Over the next 20 years, through the U.S. Agency for International Development, U.S. taxpayers would come to spend nearly $3 billion on programs touching nearly every facet of society in the former communist state — fighting the spread of tuberculosis and HIV, developing judicial systems and training lawyers and judges, promoting child welfare, job readiness, youth engagement, human rights and democracy, even helping modernize the electric grid.

The decision by the Kremlin this month to terminate all the agency’s programs here, amid a swirl of ominous accusations of meddling in Russia’s internal affairs, has stunned aid workers, infuriated U.S. diplomats and left many nonprofit groups on the brink of collapse.

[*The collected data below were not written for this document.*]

(** The same database without its immutable memtable. *)
Lemma without_imm d e R tiss m edits st :
  db_at d e R tiss m edits st -> db_with (DBImpl.set_imm None d) e R tiss m edits st True True.
Proof.
  intros [A1 A2 A3 A4 A5 A6 A7 A8 A9 [A10 A10'] A11 A12 A13 A14 A15 A16 A17 A18 A19 A20 A21]. split; simpl; auto; rw /imm_entries /=.
  - apply Forall_app in A9 as [H1 [_ H2]%Forall_app]. by apply Forall_app.
  - split; [|by intros ? ? ?%elem_of_nil]. intros x y Hx Hy. apply (A10 x y Hx), elem_of_app. by right.
Qed.

(** Only keys with a version in the immutable memtable are answered differently. *)
Lemma without_imm_map d e R tiss m edits st key :
  db_at d e R tiss m edits st -> (forall x, x ∈ imm_entries d -> user_key x <> key) ->
  db_map (mem_entries m ++ version_entries tiss) key = db_map (db_entries d tiss m) key.
Proof.
  intros Hd Hk. destruct (da_newer _ _ _ _ _ _ _ Hd) as [N1 N2]. rw /db_map /db_entries (newest_app_newer _ _ _ _ N1) (newest_app_newer _ _ _ _ N2).
  rw (newest_other_keys (imm_entries d)); [by apply Forall_forall|]. rw newest_app_newer //.
  intros x y Hx Hy. apply (N1 x y Hx), elem_of_app. by right.
Qed.

(** C25: [FlushMemTable] loses acknowledged writes.  In any reached state in which an
    immutable memtable is pending and the active one is not empty, [FlushMemTable]
    replaces the pending one by the active one without waiting.  When the background
    thread has flushed, the database answers as it would have done if the replaced
    memtable had never existed; only the answers for keys that were written there can
    change.  From then on it behaves as the map without these writes, whatever
    follows, crashes and recovery included. *)
Theorem flush_memtable_loses_writes draw evs d e i m :
  reached draw evs (d, e) -> room d -> DBImpl.imm_ d = Some i -> DBImpl.mem_ d = Some m -> 0 < Count m ->
  exists d1 w1 d2 e2 M M', DBImpl.FlushMemTable_start d (e_world e) = Some (d1, w1) /\ DBImpl.imm_ d1 = Some m /\
    DBImpl.FlushImmutable d1 (mkEnv w1 (e_cache e)) = Some (d2, e2) /\ map_steps evs ∅ M /\ db_shows (d2, e2) M' /\
    (forall key v, exists d' e', DBImpl.Get key v (DBImpl.set_imm None d) e = Some ((map_answer M' key v, d'), e')) /\
    (forall key, (forall x, x ∈ mem_entries i -> user_key x <> key) -> M' !! key = M !! key) /\
    (forall evs' y, db_steps draw evs' (d2, e2) y -> exists M2, map_steps evs' M' M2 /\ db_shows y M2).
Proof.
  intros Hy [_ R2 _] Hi Hm Hc. destruct (reached_shows _ _ _ Hy) as (M & Hsteps & es & (R & tiss & m' & edits & st & Hd & ->) & HM). simpl in Hd.
  destruct (da_mem _ _ _ _ _ _ _ Hd) as [Hm' Hmo]. assert (m' = m) as -> by congruence.
  assert (Hne : mem_entries m <> []) by (intros E; rw (mem_count _ Hmo) E /= in Hc; lia).
  destruct (db_map_finite (mem_entries m ++ version_entries tiss)) as [M' HM'].
  destruct (switch_with_run d e R tiss m edits st _ _ Hd Hne ltac:(lia)) as (d1 & w1 & E1 & Hsw & He1 & Hw1).
  pose proof (da_numbers _ _ _ _ _ _ _ Hd) as Hnum. pose proof (da_logs _ _ _ _ _ _ _ Hd) as Hl. rw Hi in Hl. destruct Hl as (k & Hk & _ & Hlive).
  destruct (flush_with_run d1 (mkEnv w1 (e_cache e)) (rebase R w1) tiss NewMemtable edits st True True m (Hw1 True True I I)) as
    (d2 & e2 & R2' & tiss2 & edits2 & st2 & E2 & Hd2 & _ & He2 & _).
  { intros n Hn. rw (sw_log _ _ _ _ _ Hsw). destruct (switched_logs _ _ _ _ _ _ Hsw ltac:(lia) ltac:(lia) Hn) as [->|Hn']; [lia|].
    destruct (Hlive n Hn'); lia. }
  { apply Hsw. } { rw (sw_next _ _ _ _ _ Hsw). lia. }
  assert (Hs2 : db_shows (d2, e2) M').
  { exists (db_entries d2 tiss2 NewMemtable). split; [by do 5 eexists|]. intros key. by rw He2 He1 HM'. }
  exists d1, w1, d2, e2, M, M'. split.
  { rw /DBImpl.FlushMemTable_start (bind_lift _ _ _ _ Hm). destruct (Z.gtb_spec (Count m) 0); [done|lia]. }
  split; [apply Hsw|]. split; [done|]. split; [done|]. split; [done|]. split; [|split].
  - intros key v. destruct (db_with_Get_run _ _ _ _ _ _ _ _ _ key v (without_imm _ _ _ _ _ _ _ Hd)) as (d' & e' & E & _).
    exists d', e'. rw E. do 2 f_equal. f_equal. by apply get_answer_map.
  - intros key Hkey. rw -HM' -HM. eapply without_imm_map; [exact Hd|]. by rw /imm_entries Hi.
  - intros evs' y Hst. by apply (steps_refine draw evs' (d2, e2) y M').
Qed.

(** A write whose memtable is pending when [FlushMemTable] is called: it is lost. *)
Lemma flush_memtable_loses_writes_witness :
  exists evs d e d0 e0 d1 w1 d2 e2 d3 e3,
    exec_new heights default_options [OpPut (str "a") (str "1"); OpSwitch; OpPut (str "b") (str "2")] = Some (evs, (d, e)) /\
    DBImpl.Get (str "a") (Some []) d e = Some ((Status.OK, Some (str "1"), d0), e0) /\
    DBImpl.FlushMemTable_start d (e_world e) = Some (d1, w1) /\ DBImpl.FlushImmutable d1 (mkEnv w1 (e_cache e)) = Some (d2, e2) /\
    DBImpl.Get (str "a") (Some []) d2 e2 = Some ((Status.NotFound [], Some [], d3), e3).
Proof.
  set (ops := [OpPut (str "a") (str "1"); OpSwitch; OpPut (str "b") (str "2")]).
  assert (H : (fun r => (bool_decide (room r.2.1), bool_decide (is_Some (DBImpl.imm_ r.2.1)),
      from_option (fun m => 0 <? Count m) false (DBImpl.mem_ r.2.1), fst <$> (fst <$> DBImpl.Get (str "a") (Some []) r.2.1 r.2.2),
      fst <$> (fst <$> DBImpl.Get (str "a") (Some []) (DBImpl.set_imm None r.2.1) r.2.2))) <$>
    exec_new heights default_options ops = Some (true, true, true, Some (Status.OK, Some (str "1")), Some (Status.NotFound [], Some [])))
    by (vm_compute; reflexivity).
  destruct (exec_new heights default_options ops) as [[evs [d e]]|] eqn:E; [|done]. injection H as Hr Hi Hm Hg Hg'. cbn [fst snd] in Hr, Hi, Hm, Hg, Hg'.
  apply bool_decide_eq_true in Hr, Hi. destruct Hi as [i Hi]. destruct (DBImpl.mem_ d) as [m|] eqn:Em; [|done]. apply Z.ltb_lt in Hm.
  destruct (flush_memtable_loses_writes heights evs d e i m (exec_new_reached _ _ _ _ _ default_can_open eq_refl E) Hr Hi Em Hm)
    as (d1 & w1 & d2 & e2 & M & M' & E1 & _ & E2 & _ & Hs & Hget & _).
  destruct (Hget (str "a") (Some [])) as (d' & e' & E'). rewrite -> E' in Hg'. injection Hg' as Hans.
  destruct (DBImpl.Get (str "a") (Some []) d e) as [[[[a v] d0] e0]|] eqn:Eg; [|done]. injection Hg as -> ->.
  destruct (get_shows d2 e2 M' (str "a") (Some []) Hs) as (d3 & e3 & E3 & _). rewrite -> Hans in E3.
  exists evs, d, e, d0, e0, d1, w1, d2, e2, d3, e3. split_and!; [reflexivity|exact Eg|exact E1|exact E2|exact E3].
Defined.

It also marks the end of a collaboration between the two former Cold War enemies, one that was unimpeded, at least initially, by the suspicion that often shadows foreign aid.

“In the fall of 1991 and early in 1992, the door for Western engagement and influence in remaking the Russian economy and polity was wide open,” Michael A. McFaul, the U.S. ambassador, and his co-author, James M. Goldgeier, wrote in “Power and Purpose,” a 2003 history of U.S. policy after the Cold War. “Issues of sovereignty that often emerge as major sources of tension between donors and recipients in other countries were simply not an issue.”

They are now. With President Vladimir Putin facing the biggest political challenges since his rise to power 12 years ago, including ongoing street demonstrations in Moscow, the Kremlin has moved to clamp down on dissent.

When Putin last winter accused Secretary of State Hillary Rodham Clinton of sending “a signal” to opposition groups in Russia to take to the streets, many U.S. officials dismissed it as election-year rhetoric.

Russian officials insist that the U.S. should not have been surprised by their decision.

“We have long warned the U.S. side that we are not satisfied with some aspects of USAID, in particular political aspects,” said Alexei Pushkov, chairman of the foreign affairs committee in parliament.

Critics of the cancellation of aid programs say the government’s anger is misdirected. “It is difficult to say what result is expected in the Kremlin from the closure of Russian USAID programs,” Maria Eismont wrote in a column in the newspaper Vedmosti. “The protest movement is not going anywhere because people are not put on the streets by the State Department.”